薬局に栄養士を置いている当社に、魅力を感じた。

「どうしても管理栄養士の資格が取りたい」と思っていたわけではないんです。高校の頃に進学を考え始めた時、漠然と「資格が取れたらいい」と思い、どうせなら医療系がいいと思って選んだのがたまたま管理栄養士だった、という程度でした。
大学へ進学し、就活の当初は一般企業を視野に入れていました。でも「少しは資格を活かしたい」と考え、医療系で病気に関わるような仕事を探していくと、自然と当社が視野に入ってきました。
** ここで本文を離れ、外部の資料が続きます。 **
(** * you-app-backend: the chat message lifecycle and delivery pipeline

    A shallow embedding of the chat module of the NestJS backend:
    - [schemas/message.schema.ts]: the persisted [Message] and its pre-save
      middleware,
    - [modules/users/users.service.ts]: [findById],
    - [modules/chat/chat.service.ts]: [ChatService],
    - [modules/chat/chat.microservice.ts]: [ChatMicroservice], the consumer
      of the delivery queue.

    Asynchronous methods become computations in a state-and-exception monad
    over a [World] that holds the two MongoDB collections, the clock, the
    broker side of the RabbitMQ client, the acknowledgements of the consumer
    channel and the console.  MongoDB, Mongoose and the RabbitMQ client are
    libraries: their operations are modelled by their documented behaviour, on
    lists of documents in collection order.

    A [string] holds the UTF-8 encoding of a JavaScript string. *)

From Stdlib Require Import Ascii String ZArith Lia.
From stdpp Require Import base decidable option list sorting strings gmap.

Local Open Scope string_scope.
Local Open Scope Z_scope.

(** ** BSON object ids *)

(** An [ObjectId] is kept in the form [toString()] prints it: 24 lower-case
    hexadecimal digits.  [Types.ObjectId.isValid] is modelled on strings as
    "24 hexadecimal digits"; two ids are [equals] when their bytes are, that
    is when the digits agree up to letter case. *)
Abbreviation ObjectId := string.

Module ObjectId.
(** The audio a pass hands to the engine, when it gets that far: the
    silence has lasted and the buffer is long enough (lines 83-89). *)
Definition call_of (w : Web.Worker) (tk : Tick) : option (list Sample) :=
  match Web.branch np_sqrt w tk with
  | Web.SilenceOver =>
      let audio_data := concat (Web.audio_buffer w ++ [chunk tk]) in
      if Qle_bool MIN_AUDIO_LENGTH (duration_of audio_data)
      then Some audio_data else None
  | _ => None
  end.

(** Lines 98-109, from the outcome of the call on (the segments read out,
    or the exception): the entry is appended to the transcript as it is
    now. *)
Definition after_call (outcome : Result (list string)) (g : World) (stamp : string)
  : World * list Event :=
  try_except
    (bind outcome (fun segments =>
       let text := Web.text_of segments in
       if Web.keeps text then
         let g1 := {| transcript := transcript g ++ [{| time := stamp; text := text |}];
                      files := files g |} in
         let '(g2, evs) := save_transcript_json g1 in
         Ok (g2, evs ++ [Print (MsgEntry stamp text); Print MsgBlank])
       else Ok (g, [Print MsgNoSpeech])))
    (fun e => (g, [Print (MsgTranscriptionError e)])).

(** [while is_recording:], line 58. *)
Definition test (s : System) (i : nat) : System :=
  match places s !! i, Web.workers (base s) !! i with
  | None, Some (Web.Alive w) =>
      if Web.is_recording (base s) then
        {| base := base s; places := <[i := Waiting]> (places s) |}
      else
        {| base :=
             {| Web.app := Web.app (base s);
                Web.is_recording := Web.is_recording (base s);
                Web.world := Web.world (base s);
                Web.audio_queue := Web.audio_queue (base s);
                Web.phase := Web.phase (base s);
                Web.workers := <[i := Web.Ended]> (Web.workers (base s));
                Web.replies := Web.replies (base s);
                Web.trace := Web.trace (base s) |};
           places := places s |}
  | _, _ => s
  end.
(** * Appointment scheduler backend: the appointment workflow of [main.py]

    A shallow embedding of the two handlers of [main.py] that carry logic,
    [create_appointment] and [update_appointment_status], over a model of
    the remote record store they talk to.  Python dicts are finite maps
    keyed by strings, tables are lists of such maps, and a handler is a
    computation that threads the store and may raise. *)

From Stdlib Require Import Ascii String.
From stdpp Require Import gmap strings list fin_maps pretty.

Open Scope Z_scope.
Open Scope string_scope.
Open Scope list_scope.

(** ** Timestamps *)

(** The fields of a Python [datetime]; [utcoffset] is [None] for a naive
    value and the offset in minutes for an aware one. *)
Record datetime := {
  year : nat;
  month : nat;
  day : nat;
  hour : nat;
  minute : nat;
  second : nat;
  microsecond : nat;
  utcoffset : option Z
}.

Global Instance datetime_eq_dec : EqDecision datetime.
Proof. solve_decision. Defined.

Definition digit (n : nat) : ascii := ascii_of_nat (48 + n `mod` 10).

(** [zfill w n] is [n] written on [w] decimal digits, as ["%0wd" % n] does
    for the values a datetime field can hold. *)
Fixpoint zfill (w n : nat) : string :=
  match w with
  | O => ""
  | S w' => zfill w' (n `div` 10) +:+ String (digit n) ""
  end.

Definition isoformat (d : datetime) : string :=
  zfill 4 (year d) +:+ "-" +:+ zfill 2 (month d) +:+ "-" +:+ zfill 2 (day d)
  +:+ "T" +:+ zfill 2 (hour d) +:+ ":" +:+ zfill 2 (minute d)
  +:+ ":" +:+ zfill 2 (second d)
  +:+ (if decide (microsecond d = O) then "" else "." +:+ zfill 6 (microsecond d))
  +:+ match utcoffset d with
      | None => ""
      | Some off =>
          (if decide (off < 0) then "-" else "+")
          +:+ zfill 2 (Z.to_nat (Z.abs off `div` 60)) +:+ ":"
          +:+ zfill 2 (Z.to_nat (Z.abs off `mod` 60))
      end.

(** ** Rows, tables and the store *)

(** The values a column holds in this workflow. *)
Inductive value :=
  | VNone
  | VStr (s : string)
  | VTime (d : datetime).

Global Instance value_eq_dec : EqDecision value.
Proof. solve_decision. Defined.

(** A row is a Python dict from column names to values. *)
Abbreviation row := (gmap string value).

(** The requests the handlers send to the store. *)
Inductive request :=
  | Select (table column : string) (v : value)
  | Insert (table : string) (r : row)
  | Update (table : string) (patch : row) (column : string) (v : value).

(** The store: its tables by name, the number of rows it has created so
    far, and the requests it has received, oldest first. *)
Record store := {
  tables : gmap string (list row);
  serial : nat;
  requests : list request
}.

Definition table_rows (st : store) (t : string) : list row :=
  default [] (tables st !! t).

(** The exceptions of the workflow: the [HTTPException] the handlers
    raise, the error of a request the store fails, and the errors of
    [l[0]] and [d[k]].  All are subclasses of [Exception]. *)
Inductive exn :=
  | HTTPException (status_code : Z) (detail : string)
  | APIError (message : string)
  | IndexError
  | KeyError (key : string).

(** What the handlers do not decide: which requests the store fails (by
    position in the request sequence, with the error message), the
    identifiers and timestamps the store assigns, whether an update
    refreshes [updated_at], and how [str] renders an exception. *)
Record environment := {
  fault : nat → option string;
  new_id : nat → string;
  now : nat → datetime;
  refresh_updated_at : bool;
  str_exn : exn → string
}.

(** The store answers every request. *)
Definition healthy (env : environment) : Prop := ∀ n, fault env n = None.

(** ** Computations that thread the store and may raise *)

Inductive outcome (A : Type) :=
  | Returned (a : A)
  | Raised (e : exn).
Arguments Returned {A} a.
Arguments Raised {A} e.

Definition io (A : Type) : Type := store → outcome A * store.

Global Instance io_ret : MRet io := λ A a st, (Returned a, st).

Global Instance io_bind : MBind io := λ A B f m st,
  match m st with
  | (Returned a, st') => f a st'
  | (Raised e, st') => (Raised e, st')
  end.

Definition raise {A} (e : exn) : io A := λ st, (Raised e, st).

(** [try: body / except Exception as e: handler e].  The clause catches
    every exception of the model, [HTTPException] included; what the body
    did to the store before raising stays done. *)
Definition try_except {A} (body : io A) (handler : exn → io A) : io A :=
  λ st,
    match body st with
    | (Returned a, st') => (Returned a, st')
    | (Raised e, st') => handler e st'
    end.

(** [l[0]] and [d[k]]. *)
Definition first_item {A} (l : list A) : io A :=
  match l with
  | [] => raise IndexError
  | x :: _ => mret x
  end.

Definition getitem (d : row) (k : string) : io value :=
  match d !! k with
  | Some v => mret v
  | None => raise (KeyError k)
  end.

(** Truth value of an [Optional[str]]: [None] and the empty string are
    false. *)
Definition truthy (o : option string) : bool :=
  match o with
  | None => false
  | Some s => bool_decide (s ≠ "")
  end.

(** The remote store as the handlers use it through the client: a
    filtered read returns the matching rows, an insertion returns the row
    it created, with the columns the store fills in, and a filtered update
    returns the rows it changed. *)
Section Store.
Context (env : environment).

Definition log (rq : request) (st : store) : store :=
  {| tables := tables st; serial := serial st;
     requests := requests st ++ [rq] |}.

(** One round trip: the request is recorded, then it either fails with
    the store's error or runs. *)
Definition execute {A} (rq : request) (run : store → A * store) : io A :=
  λ st,
    match fault env (length (requests st)) with
    | Some msg => (Raised (APIError msg), log rq st)
    | None => let '(a, st') := run (log rq st) in (Returned a, st')
    end.

(** The filter [.eq(column, v)]. *)
Definition matches (column : string) (v : value) (r : row) : Prop :=
  r !! column = Some v.

Global Instance matches_dec column v r : Decision (matches column v r).
Proof. unfold matches. apply _. Defined.

(** [supabase.table(t).select("*").eq(column, v).execute().data] *)
Definition select (t column : string) (v : value) : io (list row) :=
  execute (Select t column v)
    (λ st, (filter (matches column v) (table_rows st t), st)).

(** The columns the store fills in on insertion. *)
Definition stamped (st : store) (r : row) : row :=
  <["id" := VStr (new_id env (serial st))]>
    (<["created_at" := VTime (now env (length (requests st)))]>
       (<["updated_at" := VTime (now env (length (requests st)))]> r)).

(** [supabase.table(t).insert(r).execute().data] *)
Definition insert (t : string) (r : row) : io (list row) :=
  execute (Insert t r)
    (λ st,
       let r' := stamped st r in
       ([r'],
        {| tables := <[t := table_rows st t ++ [r']]> (tables st);
           serial := S (serial st);
           requests := requests st |})).

(** A row after [patch] is applied: the columns of [patch] replace the
    row's, the others stay. *)
Definition patched (st : store) (patch r : row) : row :=
  if refresh_updated_at env
  then <["updated_at" := VTime (now env (length (requests st)))]> (patch ∪ r)
  else patch ∪ r.

(** [supabase.table(t).update(patch).eq(column, v).execute().data] *)
Definition update (t : string) (patch : row) (column : string) (v : value)
  : io (list row) :=
  execute (Update t patch column v)
    (λ st,
       let rows := table_rows st t in
       (patched st patch <$> filter (matches column v) rows,
        {| tables :=
             <[t := (λ r, if decide (matches column v r)
                          then patched st patch r else r) <$> rows]>
               (tables st);
           serial := serial st;
           requests := requests st |})).
End Store.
当時は薬局に栄養士を置くのが珍しく、一人ひとりの患者様と向き合って「地域に根ざしたコミュニティー薬局」を目指すと掲げる当社には魅力を感じました。

実際にお使いのお皿に盛りつけて栄養指導をする。

現在は薬剤師の調剤補助業務や処方箋補足入力、OTC医薬品販売などにも対応しながら、自分の中では行政が主導する栄養改善事業による介護予防を推進する在宅栄養相談がメインの仕事と捉えています。在宅ならではのやりがいを感じています。
在宅栄養相談の醍醐味は、患者様のご自宅を訪問して、生活の様子を拝見しながら栄養指導ができることです。ご自宅の台所はどんな感じで、どういう調理器具や食器があるのかまで拝見しながら、患者様と一緒に調理実習をして実際にお使いのお皿に盛りつけて「これぐらいなら食べて大丈夫」と具体的な話ができるのは、とても面白いですね。

「この人が言うなら」と信頼されることを優先する。

私の勤務する店舗では、処方箋をお持ちになる患者様に向けた調剤サービスを提供しながら、薬剤師の方が「栄養相談もありますがいかがですか?」とご案内いただく形で患者様との接点をつくっていただくことが多いです。そうやって患者様と触れ合う中で強く感じるのは、「患者様をその気にさせるのも管理栄養士の大事な仕事」だということです。
栄養相談を受けて、指導の下に食事を管理するのは、誰でも面倒と感じるものだと思います。だから私は最初から食事の話をせず、患者様が思っていることをお聞きするところから始めて、「この人の言うことならやってみよう」と信頼をいただくことに注力しています。

「大嶋さん、いる?」と来店される患者様ができた。

自分の指導やサポートをきっかけに、患者様が食事を改善した結果、検査の数値がよくなった、と報告をいただいた時はやはりうれしいものですね。
以前、80歳代の患者様がよく来店されていて、薬剤師の案内で栄養相談を受けていただくことになりました。ご来店のたびにお話をするようになり、そのうち「大嶋さん、いる?」と食事の話だけに来店されるようになりました。その後、毎回血液検査の結果を持ってきて「今回はよくなっていた」と喜ばれたり、「今回は悪くなったけど何がいけなかったのか」と質問されるようになり、やる気になっていただけたのはとてもうれしかったですね。